### What you have to do
Once every line below has been checked for "template", give only the number of lines that have it.

### Data in this exercise
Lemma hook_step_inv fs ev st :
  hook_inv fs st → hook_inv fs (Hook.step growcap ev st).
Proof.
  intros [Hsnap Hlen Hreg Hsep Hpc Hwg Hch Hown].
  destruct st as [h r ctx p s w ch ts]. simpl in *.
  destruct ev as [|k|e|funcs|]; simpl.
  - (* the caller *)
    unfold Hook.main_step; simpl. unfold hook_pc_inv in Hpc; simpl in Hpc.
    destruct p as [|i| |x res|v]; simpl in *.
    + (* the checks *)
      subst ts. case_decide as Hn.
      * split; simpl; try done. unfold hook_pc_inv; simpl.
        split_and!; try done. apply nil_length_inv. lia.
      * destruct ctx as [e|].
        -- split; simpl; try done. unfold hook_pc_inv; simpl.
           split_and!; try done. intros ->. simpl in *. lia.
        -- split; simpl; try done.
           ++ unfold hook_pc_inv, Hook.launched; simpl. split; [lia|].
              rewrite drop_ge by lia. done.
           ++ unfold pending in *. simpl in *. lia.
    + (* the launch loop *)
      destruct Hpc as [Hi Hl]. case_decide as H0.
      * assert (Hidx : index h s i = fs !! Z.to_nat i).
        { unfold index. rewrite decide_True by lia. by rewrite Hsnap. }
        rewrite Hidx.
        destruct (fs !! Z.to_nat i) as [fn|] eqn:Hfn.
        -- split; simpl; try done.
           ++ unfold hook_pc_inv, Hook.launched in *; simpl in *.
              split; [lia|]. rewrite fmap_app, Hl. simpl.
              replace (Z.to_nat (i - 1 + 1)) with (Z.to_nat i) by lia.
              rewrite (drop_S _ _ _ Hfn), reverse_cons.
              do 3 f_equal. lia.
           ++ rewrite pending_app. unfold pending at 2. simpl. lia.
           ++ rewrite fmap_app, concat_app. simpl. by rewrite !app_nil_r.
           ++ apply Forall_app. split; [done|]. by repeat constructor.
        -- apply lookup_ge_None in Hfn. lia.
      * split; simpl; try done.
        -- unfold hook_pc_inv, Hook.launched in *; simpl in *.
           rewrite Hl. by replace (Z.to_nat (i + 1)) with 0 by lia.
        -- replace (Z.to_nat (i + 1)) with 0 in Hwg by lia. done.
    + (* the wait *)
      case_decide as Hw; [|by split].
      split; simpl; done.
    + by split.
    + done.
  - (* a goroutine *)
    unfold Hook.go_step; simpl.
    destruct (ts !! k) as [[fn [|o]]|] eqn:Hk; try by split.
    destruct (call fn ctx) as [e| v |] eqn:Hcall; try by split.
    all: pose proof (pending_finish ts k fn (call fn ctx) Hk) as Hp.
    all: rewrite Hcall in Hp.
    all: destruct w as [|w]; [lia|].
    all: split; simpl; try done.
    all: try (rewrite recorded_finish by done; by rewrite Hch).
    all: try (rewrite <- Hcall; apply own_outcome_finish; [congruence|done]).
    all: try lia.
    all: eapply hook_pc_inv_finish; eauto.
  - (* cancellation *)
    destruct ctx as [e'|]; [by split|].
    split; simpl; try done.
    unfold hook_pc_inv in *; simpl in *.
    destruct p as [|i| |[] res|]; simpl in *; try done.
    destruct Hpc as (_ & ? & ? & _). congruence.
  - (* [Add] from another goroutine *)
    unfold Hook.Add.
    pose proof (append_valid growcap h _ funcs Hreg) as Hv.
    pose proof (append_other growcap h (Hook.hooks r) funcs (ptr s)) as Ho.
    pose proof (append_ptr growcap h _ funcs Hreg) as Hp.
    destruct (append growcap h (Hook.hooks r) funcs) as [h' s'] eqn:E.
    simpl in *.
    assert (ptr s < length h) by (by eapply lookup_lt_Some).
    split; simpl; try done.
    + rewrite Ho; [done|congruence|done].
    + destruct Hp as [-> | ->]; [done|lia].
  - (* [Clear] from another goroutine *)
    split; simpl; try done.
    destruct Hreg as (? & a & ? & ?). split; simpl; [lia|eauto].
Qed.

==

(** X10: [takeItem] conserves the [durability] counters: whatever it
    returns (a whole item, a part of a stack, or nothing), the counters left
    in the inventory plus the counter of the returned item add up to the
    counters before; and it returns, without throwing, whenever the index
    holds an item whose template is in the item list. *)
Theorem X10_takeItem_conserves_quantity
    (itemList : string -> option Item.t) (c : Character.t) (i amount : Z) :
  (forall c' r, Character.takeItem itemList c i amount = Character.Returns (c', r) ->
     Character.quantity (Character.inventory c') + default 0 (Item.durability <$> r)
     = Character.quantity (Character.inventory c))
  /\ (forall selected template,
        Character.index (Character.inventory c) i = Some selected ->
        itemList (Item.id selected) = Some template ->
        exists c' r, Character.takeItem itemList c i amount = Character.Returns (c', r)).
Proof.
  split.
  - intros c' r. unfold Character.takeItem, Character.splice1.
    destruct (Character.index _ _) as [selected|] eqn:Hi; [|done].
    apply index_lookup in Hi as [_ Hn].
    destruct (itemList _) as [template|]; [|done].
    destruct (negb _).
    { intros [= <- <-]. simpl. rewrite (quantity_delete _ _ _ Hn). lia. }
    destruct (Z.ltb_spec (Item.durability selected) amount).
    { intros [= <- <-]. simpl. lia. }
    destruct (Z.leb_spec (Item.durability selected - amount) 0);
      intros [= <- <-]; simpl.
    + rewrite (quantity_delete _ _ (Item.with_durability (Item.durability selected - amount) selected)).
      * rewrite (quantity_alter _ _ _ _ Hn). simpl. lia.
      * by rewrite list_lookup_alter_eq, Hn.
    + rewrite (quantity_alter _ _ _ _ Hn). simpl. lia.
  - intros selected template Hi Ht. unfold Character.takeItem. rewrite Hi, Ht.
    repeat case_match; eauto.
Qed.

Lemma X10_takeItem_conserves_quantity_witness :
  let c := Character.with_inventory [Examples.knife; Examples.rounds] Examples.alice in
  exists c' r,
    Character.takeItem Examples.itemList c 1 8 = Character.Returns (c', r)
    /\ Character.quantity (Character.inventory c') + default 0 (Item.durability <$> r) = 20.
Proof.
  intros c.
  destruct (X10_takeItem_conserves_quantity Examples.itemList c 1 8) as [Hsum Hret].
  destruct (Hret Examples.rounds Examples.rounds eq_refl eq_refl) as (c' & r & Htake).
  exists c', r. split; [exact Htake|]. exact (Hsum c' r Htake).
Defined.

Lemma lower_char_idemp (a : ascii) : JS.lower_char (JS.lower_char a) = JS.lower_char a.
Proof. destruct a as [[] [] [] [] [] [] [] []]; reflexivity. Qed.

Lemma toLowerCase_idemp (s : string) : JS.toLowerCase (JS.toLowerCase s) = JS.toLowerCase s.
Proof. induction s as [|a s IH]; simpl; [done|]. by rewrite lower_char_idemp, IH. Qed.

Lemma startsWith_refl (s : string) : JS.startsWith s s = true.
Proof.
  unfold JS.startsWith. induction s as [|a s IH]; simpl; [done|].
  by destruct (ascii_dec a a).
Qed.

### Completed exercise
5